Una finanza speciale ma anche equa

Ecco perchè non è “un ingiusto privilegio” la maggior quantità di risorse a disposizione del nostro territorio

Su Vita Trentina del 5 novembre, in questa rubrica, ci siamo occupati della finanza dell’autonomia, chiarendo come lo statuto speciale vincoli le province e la regione alla solidarietà finanziaria verso il Paese. La questione rimasta aperta è se la quantità di risorse a disposizione del nostro territorio, pur al netto della solidarietà, sia equa o rappresenti comunque un ingiusto privilegio.

In questo secondo senso la pensano in molti. In effetti gli enti pubblici destinano mediamente ad ogni trentino circa 15 mila euro all’anno, contro gli 11.500 euro per abitante a livello nazionale. È una differenza notevole, che sembra inconfutabile, ma non è così, per almeno tre ordini di ragioni.

a) La maggiore spesa pubblica trentina si spiega in parte con il maggior gettito tributario locale. Il Trentino è infatti al settimo posto nella graduatoria delle regioni per entratefiscali pro-capite, nella quale svettano la Valle d’Aosta, Bolzano e la Lombardia (anno 2015). Ciascun trentino contribuisce in media al bilancio delle amministrazioni pubbliche con 10 mila euro (2.500 in meno della «capolista») contro una media nazionale di 8.800 euro. Anche queste sono differenze notevoli, che avvertono come la finanza dell’autonomia non si possa guardare soltanto dal lato della spesa, ma vada rapportata alle risorse versate dai cittadini e dagli operatori locali attraverso il sistema impositivo. Una correlazione fra tributi pagati e servizi forniti in ciascun territorio è del resto coerente con il modello federale, nel solco dell’art. 119 della Costituzione.

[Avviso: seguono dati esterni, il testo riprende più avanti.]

(* ===== verification/Ctime.v ===== *)
(** * Calendar time (the calls of time.h the recorder uses)

    [time_t] is a count of seconds in 32 bits.  The zone is a fixed offset [tz],
    in seconds east of Greenwich; [localtime] and [mktime] follow the Gregorian
    calendar from it.  [mktime] carries a field that is out of its range into the
    next one, as the C library does. *)

From S2P Require Import Prelude.

Record tm := {
  tm_year : Z; tm_mon : Z; tm_mday : Z; tm_hour : Z; tm_min : Z; tm_sec : Z
}.

(** Days since 1970-01-01 of the day [d] of month [m] (from 1) of year [y]. *)
Definition days_from_civil (y m d : Z) : Z :=
  let y := if m <=? 2 then y - 1 else y in
  let era := y / 400 in
  let yoe := y mod 400 in
  let doy := (153 * (if m <=? 2 then m + 9 else m - 3) + 2) / 5 + d - 1 in
  era * 146097 + (yoe * 365 + yoe / 4 - yoe / 100 + doy) - 719468.

(** The year of the 400-year era that its day [doe] is in, the day of that year
    (from 1 March), and the month of that day. *)
Definition year_of_era (doe : Z) : Z := (doe - doe / 1460 + doe / 36524 - doe / 146096) / 365.
Definition day_of_year (doe : Z) : Z :=
  doe - (365 * year_of_era doe + year_of_era doe / 4 - year_of_era doe / 100).
Definition month_of_day (doy : Z) : Z := (5 * doy + 2) / 153.

Definition civil_from_days (z : Z) : Z * Z * Z :=
  let z := z + 719468 in
  let era := z / 146097 in
  let doe := z mod 146097 in
  let doy := day_of_year doe in
  let mp := month_of_day doy in
  let m := if mp <? 10 then mp + 3 else mp - 9 in
  let y := year_of_era doe + era * 400 in
  (if m <=? 2 then y + 1 else y, m, doy - (153 * mp + 2) / 5 + 1).

Definition localtime (tz t : Z) : tm :=
  let days := (t + tz) / 86400 in
  let sod := (t + tz) mod 86400 in
  let '(y, m, d) := civil_from_days days in
  {| tm_year := y - 1900; tm_mon := m - 1; tm_mday := d;
     tm_hour := sod / 3600; tm_min := sod / 60 mod 60; tm_sec := sod mod 60 |}.

Definition mktime (tz : Z) (p : tm) : Z :=
  let y := tm_year p + 1900 + tm_mon p / 12 in
  let m := tm_mon p mod 12 + 1 in
  let t := (days_from_civil y m 1 + tm_mday p - 1) * 86400
           + tm_hour p * 3600 + tm_min p * 60 + tm_sec p - tz in
  if (- 2 ^ 31 <=? t) && (t <? 2 ^ 31) then t else -1.

(** ** [mktime] and [localtime] are inverse *)

Section Calendar.

Lemma year_of_era_range doe : 0 <= doe < 146097 -> 0 <= year_of_era doe < 400.
Proof. unfold year_of_era. intros. Z.div_mod_to_equations. lia. Qed.

Lemma day_of_year_range doe : 0 <= doe < 146097 -> 0 <= day_of_year doe <= 365.
Proof. unfold day_of_year, year_of_era. intros. Z.div_mod_to_equations. lia. Qed.

Lemma month_of_day_range doy : 0 <= doy <= 365 -> 0 <= month_of_day doy <= 11.
Proof. unfold month_of_day. intros. Z.div_mod_to_equations. lia. Qed.

Lemma civil_from_days_range z y m d :
  civil_from_days z = (y, m, d) -> 1 <= m <= 12 /\ 1 <= d <= 31.
Proof.
  unfold civil_from_days. cbv zeta. intros [= <- <- <-].
  pose proof (Z.mod_pos_bound (z + 719468) 146097 ltac:(lia)) as Hdoe.
  pose proof (day_of_year_range _ Hdoe) as Hdoy.
  pose proof (month_of_day_range _ Hdoy) as Hmp.
  unfold month_of_day in *. set (doy := day_of_year _) in *. clearbody doy.
  split; [zcase | Z.div_mod_to_equations; lia].
Qed.

Lemma civil_year_range z y m d :
  civil_from_days z = (y, m, d) -> -24857 <= z <= 24857 -> 1900 <= y <= 2040.
Proof.
  unfold civil_from_days. cbv zeta. intros [= <- <- <-] Hz.
  assert (Hy : 1900 <= year_of_era ((z + 719468) mod 146097) + (z + 719468) / 146097 * 400 <= 2039).
  { unfold year_of_era. Z.div_mod_to_equations. lia. }
  match goal with |- context [if ?c then _ else _] => destruct c end; lia.
Qed.

(** The day of a date from which [civil_from_days] computed it. *)
Lemma days_of_civil z y m d :
  civil_from_days z = (y, m, d) -> days_from_civil y m d = z.
Proof.
  unfold civil_from_days, days_from_civil. cbv zeta. intros [= <- <- <-].
  pose proof (Z.mod_pos_bound (z + 719468) 146097 ltac:(lia)) as Hdoe.
  pose proof (day_of_year_range _ Hdoe) as Hdoy.
  pose proof (month_of_day_range _ Hdoy) as Hmp.
  pose proof (year_of_era_range _ Hdoe) as Hyoe.
  set (era := (z + 719468) / 146097) in *.
  set (doe := (z + 719468) mod 146097) in *.
  set (mp := month_of_day (day_of_year doe)) in *.
  set (m := if mp <? 10 then mp + 3 else mp - 9).
  assert (Hm : (if m <=? 2 then m + 9 else m - 3) = mp) by (unfold m; zcase).
  rewrite Hm.
  set (yoe := year_of_era doe) in *.
  assert (Hy : (if m <=? 2 then (if m <=? 2 then yoe + era * 400 + 1 else yoe + era * 400) - 1
                else (if m <=? 2 then yoe + era * 400 + 1 else yoe + era * 400))
               = yoe + era * 400) by (zcase).
  rewrite Hy.
  replace ((yoe + era * 400) / 400) with era by (Z.div_mod_to_equations; lia).
  replace ((yoe + era * 400) mod 400) with yoe by (Z.div_mod_to_equations; lia).
  assert (Hd : day_of_year doe = doe - (365 * yoe + yoe / 4 - yoe / 100)) by done.
  assert (Hz : z + 719468 = era * 146097 + doe)
    by (unfold era, doe; rewrite (Z.div_mod (z + 719468) 146097) at 1; lia).
  lia.
Qed.

Lemma mktime_localtime tz t :
  - 2 ^ 31 <= t < 2 ^ 31 -> mktime tz (localtime tz t) = t.
Proof.
  intros Ht. unfold localtime.
  destruct (civil_from_days ((t + tz) / 86400)) as [[y m] d] eqn:Hc.
  pose proof (civil_from_days_range _ _ _ _ Hc) as [Hm Hd].
  pose proof (days_of_civil _ _ _ _ Hc) as Hdays.
  unfold mktime. cbn [tm_year tm_mon tm_mday tm_hour tm_min tm_sec].
  rewrite (Z.div_small (m - 1) 12), (Z.mod_small (m - 1) 12) by lia.
  replace (y - 1900 + 1900 + 0) with y by lia.
  replace (m - 1 + 1) with m by lia.
  assert (Hlin : days_from_civil y m d = days_from_civil y m 1 + d - 1)
    by (unfold days_from_civil; cbv zeta; lia).
  set (D := days_from_civil y m 1) in *.
  assert (Hsum : (D + d - 1) * 86400 + (t + tz) mod 86400 / 3600 * 3600
    + (t + tz) mod 86400 / 60 mod 60 * 60 + (t + tz) mod 86400 mod 60 - tz = t).
  { rewrite <- Hlin, Hdays. Z.div_mod_to_equations. lia. }
  rewrite Hsum. zcase.
Qed.

(** What the fields of a time are made of: two digits each, four for the year. *)
Definition tm_ok (p : tm) : Prop :=
  1900 <= tm_year p + 1900 <= 2040 /\ 0 <= tm_mon p <= 11 /\ 1 <= tm_mday p <= 31 /\
  0 <= tm_hour p <= 23 /\ 0 <= tm_min p <= 59 /\ 0 <= tm_sec p <= 59.

Lemma localtime_ok tz t :
  - 2 ^ 31 <= t < 2 ^ 31 -> - 86400 <= tz <= 86400 -> tm_ok (localtime tz t).
Proof.
  intros Ht Htz. unfold localtime.
  destruct (civil_from_days ((t + tz) / 86400)) as [[y m] d] eqn:Hc.
  pose proof (civil_from_days_range _ _ _ _ Hc) as [Hm Hd].
  assert (1900 <= y <= 2040).
  { apply (civil_year_range _ _ _ _ Hc). Z.div_mod_to_equations. lia. }
  unfold tm_ok. cbn [tm_year tm_mon tm_mday tm_hour tm_min tm_sec].
  Z.div_mod_to_equations. lia.
Qed.

(** ** The order of times is that of their fields *)

(** The number whose digits are the fields, year first. *)
Definition date_number (p : tm) : Z :=
  ((((tm_year p + 1900) * 100 + tm_mon p + 1) * 100 + tm_mday p) * 100 + tm_hour p) * 10000
  + tm_min p * 100 + tm_sec p.

(** A later day of an era is a later date: in a later year of the era, or in a later
    month, or a later day of the month. *)
Lemma year_of_era_mono d d' : 0 <= d <= d' -> d' < 146097 -> year_of_era d <= year_of_era d'.
Proof. unfold year_of_era. intros. apply Z.div_le_mono; [lia|]. Z.div_mod_to_equations. lia. Qed.

Lemma month_order x y : 0 <= x < y -> y <= 365 ->
  month_of_day x < month_of_day y \/
  month_of_day x = month_of_day y /\ x - (153 * month_of_day x + 2) / 5 < y - (153 * month_of_day y + 2) / 5.
Proof.
  intros Hx Hy. unfold month_of_day.
  assert ((5 * x + 2) / 153 <= (5 * y + 2) / 153) by (apply Z.div_le_mono; lia).
  destruct (Z.eq_dec ((5 * x + 2) / 153) ((5 * y + 2) / 153)) as [He | He]; [right | left; lia].
  split; [done|]. rewrite He. lia.
Qed.

Definition civil_number (c : Z * Z * Z) : Z := let '(y, m, d) := c in (y * 100 + m) * 100 + d.

Lemma civil_mono z z' : z < z' -> civil_number (civil_from_days z) < civil_number (civil_from_days z').
Proof.
  intros Hz. unfold civil_from_days, civil_number. cbv zeta.
  pose proof (Z.mod_pos_bound (z + 719468) 146097 ltac:(lia)) as Hd.
  pose proof (Z.mod_pos_bound (z' + 719468) 146097 ltac:(lia)) as Hd'.
  assert (Hera : (z + 719468) / 146097 < (z' + 719468) / 146097 \/
    (z + 719468) / 146097 = (z' + 719468) / 146097 /\ (z + 719468) mod 146097 < (z' + 719468) mod 146097)
    by (Z.div_mod_to_equations; lia).
  set (era := (z + 719468) / 146097) in *. set (era' := (z' + 719468) / 146097) in *.
  set (doe := (z + 719468) mod 146097) in *. set (doe' := (z' + 719468) mod 146097) in *.
  clearbody era era' doe doe'. clear Hz z z'.
  pose proof (year_of_era_range _ Hd) as Hy. pose proof (year_of_era_range _ Hd') as Hy'.
  pose proof (day_of_year_range _ Hd) as Hn. pose proof (day_of_year_range _ Hd') as Hn'.
  pose proof (month_of_day_range _ Hn) as Hm. pose proof (month_of_day_range _ Hn') as Hm'.
  assert (Hord : era * 400 + year_of_era doe < era' * 400 + year_of_era doe' \/
    era * 400 + year_of_era doe = era' * 400 + year_of_era doe' /\ day_of_year doe < day_of_year doe').
  { destruct Hera as [Hera | [-> Hdoe]]; [left; lia|].
    pose proof (year_of_era_mono doe doe' ltac:(lia) ltac:(lia)).
    destruct (Z.eq_dec (year_of_era doe) (year_of_era doe')) as [He | He]; [right | left; lia].
    split; [lia|]. unfold day_of_year. rewrite He. lia. }
  set (x := day_of_year doe) in *. set (x' := day_of_year doe') in *.
  set (y := year_of_era doe) in *. set (y' := year_of_era doe') in *. clearbody x x' y y'.
  assert (Hday : 0 <= x - (153 * month_of_day x + 2) / 5 <= 30) by (unfold month_of_day; Z.div_mod_to_equations; lia).
  assert (Hday' : 0 <= x' - (153 * month_of_day x' + 2) / 5 <= 30) by (unfold month_of_day; Z.div_mod_to_equations; lia).
  assert (Hord' : era * 400 + y < era' * 400 + y' \/
    era * 400 + y = era' * 400 + y' /\
    (month_of_day x < month_of_day x' \/
     month_of_day x = month_of_day x' /\ x - (153 * month_of_day x + 2) / 5 < x' - (153 * month_of_day x' + 2) / 5)).
  { destruct Hord as [? | [? ?]]; [by left | right]. split; [done|]. apply month_order; lia. }
  clear Hord Hera. set (q := x - _) in *. set (q' := x' - _) in *.
  set (mp := month_of_day x) in *. set (mp' := month_of_day x') in *. clearbody q q' mp mp'.
  destruct (Z.ltb_spec mp 10), (Z.ltb_spec mp' 10); zcase.
Qed.

Lemma localtime_mono tz t t' : t < t' -> date_number (localtime tz t) < date_number (localtime tz t').
Proof.
  intros Ht. unfold localtime, date_number.
  destruct (civil_from_days ((t + tz) / 86400)) as [[y m] d] eqn:Hc.
  destruct (civil_from_days ((t' + tz) / 86400)) as [[y' m'] d'] eqn:Hc'.
  cbn [tm_year tm_mon tm_mday tm_hour tm_min tm_sec].
  pose proof (Z.mod_pos_bound (t + tz) 86400 ltac:(lia)) as Hs.
  pose proof (Z.mod_pos_bound (t' + tz) 86400 ltac:(lia)) as Hs'.
  assert (Hday : (t + tz) / 86400 < (t' + tz) / 86400 \/
    (t + tz) / 86400 = (t' + tz) / 86400 /\ (t + tz) mod 86400 < (t' + tz) mod 86400)
    by (Z.div_mod_to_equations; lia).
  set (s := (t + tz) mod 86400) in *. set (s' := (t' + tz) mod 86400) in *.
  assert (Hciv : (y * 100 + m) * 100 + d < (y' * 100 + m') * 100 + d' \/
    y = y' /\ m = m' /\ d = d' /\ s < s').
  { destruct Hday as [Hday | [Hday Hsec]].
    - left. pose proof (civil_mono _ _ Hday) as Hm. by rewrite Hc, Hc' in Hm.
    - right. rewrite Hday, Hc' in Hc. by injection Hc as -> -> ->. }
  clearbody s s'. Z.div_mod_to_equations. lia.
Qed.

End Calendar.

b) Quando si mettono a confronto regioni con densità demografiche molto diverse, la spesa «per abitante» è un dato ingannevole, che penalizza quelle meno popolose, come la nostra, dove il costo degli interventi comunque necessari per il territorio si spalma su un basso numero di abitanti. Ricorrendo invece a un diverso indicatore, pure molto usato, come il rapporto fra spesa pubblica e PIL, il presunto privilegio finanziario della nostra autonomia finisce addirittura per scomparire. In effetti, nell’ultimo decennio questo rapporto si mantiene più alto per il Trentino che per l’Italia fino al 2012, toccando il massimo divario nel 2010, con il 45,5% contro il 41,8% nazionale. Ma negli anni successivi avviene un netto e curioso scambio di posizioni, che culmina nel 2015 (ultimo disponibile) quando il rapporto fra spesa pubblica e PIL scende per il Trentino al 41,7%, mentre per l’Italia raggiunge il 44,3%. Dov’è finito il nostro privilegio?

c) La quantità di risorse spettante alla Provincia non è stabilita a caso, ma sulla base del livello raggiunto alla fine degli anni Ottanta attraverso la cosiddetta «quota variabile» (oggi abrogata). Il gettito dei tributi da devolvere in percentuale variabile, la nostra più cospicua fonte d’entrata, era pari alla spesa prevista nel bilancio dello Stato per materie di competenza provinciale, rapportata alla nostra dimensione demo-geografica, che al tempo era pari all’1,425% (la media fra lo 0,79% della popolazione e il 2,06% del territorio del Trentino rispetto all’Italia): un metodo oggettivo, da cui discende l’attuale livello di risorse, poi trasformato per semplicità in quote fisse.

La nostra speciale autonomia finanziaria, in conclusione, è più razionale ed equa di quanto si creda.